The Standard Deviation is 11.1 and IQR is 14

  1. Is a person who is 1m 80cm (180 cm) tall considered unusually tall? And is a person who is 1m 55cm (155cm) considered unusually short? Explain your reasoning.
mean=171
se= 11.1/sqrt(507)
z_val=(180-mean)/se

The person with 180cm height is not unusually tall. The standard error allowed is 18 cm ~. Hence the heights can be upto 188cm. Same reasoning is applicable for 155 cm.

  1. The researchers take another random sample of physically active individuals. Would you expect the mean and the standard deviation of this new sample to be the ones given above? Explain your reasoning.

The mean and standard deviation will not be same as the new sample will provide different summary. It could be similar.

  1. The sample means obtained are point estimates for the mean height of all active individuals, if the sample of individuals is equivalent to a simple random sample. What measure do we use to quantify the variability of such an estimate (Hint: recall that \(SD_x = \frac{\sigma}{\sqrt{n}}\))? Compute this quantity using the data from the original sample under the condition that the data are a simple random sample.

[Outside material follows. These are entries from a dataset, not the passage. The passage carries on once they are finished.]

(** *** Verification and rollback *)

Lemma passed_last_vocab r :
  committed V r → llm42_verified_tokens r = len (output_ids r) →
  (∀ ctx, 0 ≤ V (sampling_params r) ctx ≤ vocab_size r) →
  ∀ t, last (output_ids r) = Some t → 0 ≤ t ≤ vocab_size r.
Proof.
  intros [Hb Hg] Hall Hvo t Ht. rewrite Hall in Hg.
  rewrite slice_to_take in Hg by lia. unfold len in Hg. rewrite Nat2Z.id, firstn_all in Hg.
  assert (Hgen : ∀ n ctx t, last (gen (V (sampling_params r)) ctx n) = Some t → 0 ≤ t ≤ vocab_size r).
  { induction n as [|n IH]; intros ctx t' Hl; [done|]. cbn [gen] in Hl.
    destruct n as [|n]; [injection Hl as <-; apply Hvo|]. cbn [gen last] in Hl. by eapply IH. }
  eapply Hgen. by rewrite <- Hg.
Qed.

Lemma passed_tracked r r' n : passed V r r' n → tracked r → tracked r'.
Proof.
  intros P [[Hb Hg] [Hs Hv Hf] Ht Hvo].
  pose proof (ps_all _ _ _ _ P) as Hall. pose proof (ps_progress _ _ _ _ P) as Hp.
  pose proof (ps_prefix _ _ _ _ P) as Hpre. pose proof (ps_committed _ _ _ _ P) as Hc.
  assert (S : send_token_offset r' = send_token_offset r ∧ rid r' = rid r ∧
     sampling_params r' = sampling_params r ∧ vocab_size r' = vocab_size r ∧
     finished_len r' = finished_len r).
  { pose proof (ps_frame _ _ _ _ P) as F. unfold vframe in F. rewrite F. by rsimpl. }
  destruct S as (S1 & S2 & S3 & S4 & S5). split; [done|..].
  - split; rewrite ?S1, ?S5; [lia|lia|done].
  - rewrite S2, Ht, S1. pose proof (f_equal (λ l, slice_to l (send_token_offset r)) Hpre) as E.
    cbn beta in E. rewrite !slice_to_take in E by lia. rewrite !slice_to_take by lia.
    rewrite !take_take, Nat.min_l in E by lia. done.
  - by rewrite S3, S4.
Qed.

(** The lengths follow the rollback. *)
Lemma passed_holding r r' n :
  passed V r r' n → 0 ≤ llm42_verified_tokens r → holding tbl r → holding tbl (rolled_back n r').
Proof.
  intros P Hv [H1 H2 H3 [(row & l & E1 & E2 & E3 & E4) Hk Ha Hf] H5 H6 H7 H8].
  destruct (ps_rolled _ _ _ _ P) as [Hn Hn0]. pose proof (ps_all _ _ _ _ P) as Hall.
  pose proof (ps_progress _ _ _ _ P) as Hp. pose proof (ps_frame _ _ _ _ P) as F. unfold vframe in F.
  assert (S : is_retracted r' = is_retracted r ∧ grammar r' = grammar r ∧
    return_logprob r' = return_logprob r ∧ origin_input_ids r' = origin_input_ids r ∧
    req_pool_idx r' = req_pool_idx r ∧ kv_committed_len r' = kv_committed_len r ∧
    kv_allocated_len r' = kv_allocated_len r ∧ kv_committed_freed r' = kv_committed_freed r ∧
    kv_overallocated_freed r' = kv_overallocated_freed r ∧ completion_time r' = completion_time r ∧
    finished_output r' = finished_output r) by (rewrite F; by rsimpl).
  clear F. destruct S as (S1 & S2 & S3 & S4 & S5 & S6 & S7 & S8 & S9 & S10 & S11).
  destruct (ps_committed _ _ _ _ P) as [[Hv0 _] _].
  unfold seqlen in *. assert (Hpos : 0 < len (output_ids r')) by lia.
  unfold rolled_back. split; unfold seqlen; rsimpl; rewrite ?S1, ?S2, ?S3, ?S4, ?S10, ?S11; try done.
  - split; unfold seqlen; rsimpl; rewrite ?S4, ?S5, ?S6, ?S7, ?S8, ?S9; [|lia|lia|done].
    exists row, l. split_and!; [done..|lia].
  - lia.
Qed.

Lemma rolled_back_0 r : rolled_back 0 r = r.
Proof.
  unfold rolled_back.
  assert (A : ∀ r, r <| kv_committed_len ::= λ k, k - 0 |> = r)
    by (intros r'; unfold upd, set_kv_committed_len; rewrite Z.sub_0_r; by destruct r').
  assert (B : ∀ r, r <| kv_allocated_len ::= λ k, k - 0 |> = r)
    by (intros r'; unfold upd, set_kv_allocated_len; rewrite Z.sub_0_r; by destruct r').
  assert (D : ∀ r, r <| decode_batch_idx ::= λ k, k - 0 |> = r)
    by (intros r'; unfold upd, set_decode_batch_idx; rewrite Z.sub_0_r; by destruct r').
  by rewrite A, B, D.
Qed.

Lemma rolled_back_tracked n r : tracked r → tracked (rolled_back n r).
Proof.
  intros [[Hb Hg] [Hs Hv Hf] Ht Hvo]. unfold rolled_back.
  split; [split|split|..]; rsimpl; done.
Qed.

Lemma passed_settled r r' n : fresh r → passed V r r' n → settled (rolled_back n r').
Proof.
  intros [Ft Fh Fw Fr Fc] P. pose proof (tr_committed _ Ft) as [[Hv0 _] _].
  pose proof (ps_rolled _ _ _ _ P) as [Hn Hn0]. pose proof (ps_all _ _ _ _ P) as Hall.
  split.
  - apply rolled_back_tracked. by eapply passed_tracked.
  - by eapply passed_holding.
  - pose proof (ps_frame _ _ _ _ P) as F. unfold vframe in F.
    assert (S : sampling_params r' = sampling_params r) by (rewrite F; by rsimpl).
    unfold rolled_back. rsimpl. rewrite S. lia.
  - left. unfold rolled_back. by rsimpl.
Qed.

Lemma waiting_settled r : fresh r → Worker.triggers w r = false → settled r.
Proof.
  intros [Ft Fh Fw Fr Fc] Ht. unfold Worker.triggers, Worker.unverified_tokens in Ht.
  apply orb_false_iff in Ht as [Hf Hl]. split; [done..|]. right. split_and!; [done|lia|auto].
Qed.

The variablity can be estimated as SE = S.D/sqrt(n), the value is 0.49

Thanksgiving spending, Part I. The 2009 holiday retail season, which kicked off on November 27, 2009 (the day after Thanksgiving), had been marked by somewhat lower self-reported consumer spending than was seen during the comparable period in 2008. To get an estimate of consumer spending, 436 randomly sampled American adults were surveyed. Daily consumer spending for the six-day period after Thanksgiving, spanning the Black Friday weekend and Cyber Monday, averaged $84.71. A 95% confidence interval based on this sample is ($80.31, $89.11). Determine whether the following statements are true or false, and explain your reasoning.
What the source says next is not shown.